What the exercise asks:
Which lines below contain the word "that"? Copy each of them.

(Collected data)

=== Section Start ===

(* ===== verification/Master.v ===== *)
(** The master process and its workers (core_master_loop of nc_core.c), the
    signals (nc_signal.c), the level of the log (nc_log.c) and the trace
    configuration of a worker (trace_conf.c).

    A process is what it has of the globals.  fork copies them; the values fork
    and wait return are the steps of the system. *)

From stdpp Require Import gmap.
From S2P Require Import Prelude.

(** ** The level of the log *)

Definition LOG_EMERG : Z := 0.
Definition LOG_PVERB : Z := 11.

Definition log_level_set (level : Z) : Z := Z.max LOG_EMERG (Z.min level LOG_PVERB).
Definition log_level_up (level : Z) : Z := if level <? LOG_PVERB then level + 1 else level.
Definition log_level_down (level : Z) : Z := if LOG_EMERG <? level then level - 1 else level.
Definition log_loggable (logger level : Z) : bool := negb (logger <? level).

(** ** The trace configuration *)

(** struct conf_trace_data; a name that was freed is NULL. *)
Record conf_trace_data := mk_trace { tr_dept_id : Z; tr_app_name : option (list Z); tr_log_filename : option (list Z); tr_room : option (list Z); tr_slow_threshold : Z }.

Definition free_trace_conf (conf : option conf_trace_data) : option conf_trace_data :=
  match conf with
  | None => None
  | Some c => Some (mk_trace (tr_dept_id c) None None None (tr_slow_threshold c))
  end.

(** The names are arrays of 100 bytes, cleared by calloc. *)
Definition TRACE_NAME_SIZE : Z := 100.

(** memcpy(conf->name, s, strlen(s)): behind the array it is undefined. *)
Definition copy_name (s : list Z) : option (list Z) :=
  if zlen s <=? TRACE_NAME_SIZE then Some (s ++ replicate (Z.to_nat (TRACE_NAME_SIZE - zlen s)) 0) else None.

(** An item of the JSON object that cJSON reads: valueint and valuestring. *)
Record json_item := mk_item { ji_int : Z; ji_string : list Z }.

(** What parse_trace_conf does: it faults, returns NULL or a configuration. *)
Inductive trace_result := TraceFault | TraceNull | TraceConf (c : conf_trace_data).

(** [json] is cJSON's object by its keys, none when the text is not JSON; the file
    can be read and there is memory. *)
Definition parse_trace_conf (json : option (list Z -> option json_item)) : trace_result :=
  match json with
  | None => TraceNull
  | Some item =>
      match item (bytes_of "dept_id") with
      | None => TraceNull
      | Some dept =>
          match item (bytes_of "app_name") with
          | None => TraceNull
          | Some app =>
              match copy_name (ji_string app) with
              | None => TraceFault
              | Some app_name =>
                  match item (bytes_of "log_filename") with
                  | None => TraceNull
                  | Some log =>
                      match copy_name (ji_string log) with
                      | None => TraceFault
                      | Some log_filename =>
                          match item (bytes_of "room") with
                          | None => TraceNull
                          | Some r =>
                              match copy_name (ji_string r) with
                              | None => TraceFault
                              | Some room =>
                                  match item (bytes_of "slow_threshold") with
                                  | None => TraceNull
                                  | Some slow => TraceConf (mk_trace (ji_int dept) (Some app_name) (Some log_filename) (Some room) (ji_int slow))
                                  end
                              end
                          end
                      end
                  end
              end
          end
      end
  end.

(** ** Processes *)

(** core_is_master, the pids of core_worker_list, nci->stats_port and
    trace_conf. *)
Record proc := mk_proc { pr_is_master : bool; pr_workers : list Z; pr_stats_port : Z; pr_trace : option conf_trace_data }.

(** What the workers are configured with: the number of workers, whether a
    trace configuration was named and what parsing it gives, and the
    environment type. *)
Class MasterEnv := { me_worker_num : nat; me_trace : option trace_result; me_environment_type : Z }.

Section Master.
Context `{env : MasterEnv}.

(** calloc(core_worker_num + 1, ...) *)
Definition master_start (stats_port : Z) : proc := mk_proc false (replicate (S me_worker_num) 0) stats_port None.

(** The assignments of core_master_loop, each by itself: a signal may come
    between any two of them.  core_is_master = 1 and core_worker_list[i].pid =
    pid in the master; core_is_master = 0 and nci->stats_port++ in the child. *)
Definition mark_master (p : proc) : proc := mk_proc true (pr_workers p) (pr_stats_port p) (pr_trace p).
Definition store_pid (i : nat) (pid : Z) (p : proc) : proc := mk_proc (pr_is_master p) (<[i := pid]> (pr_workers p)) (pr_stats_port p) (pr_trace p).
Definition clear_master (p : proc) : proc := mk_proc false (pr_workers p) (pr_stats_port p) (pr_trace p).
Definition count_port (p : proc) : proc := mk_proc (pr_is_master p) (pr_workers p) (u16 (pr_stats_port p + 1)) (pr_trace p).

=== Section End ===

Response to the task:
(** struct conf_trace_data; a name that was freed is NULL. *)
(** An item of the JSON object that cJSON reads: valueint and valuestring. *)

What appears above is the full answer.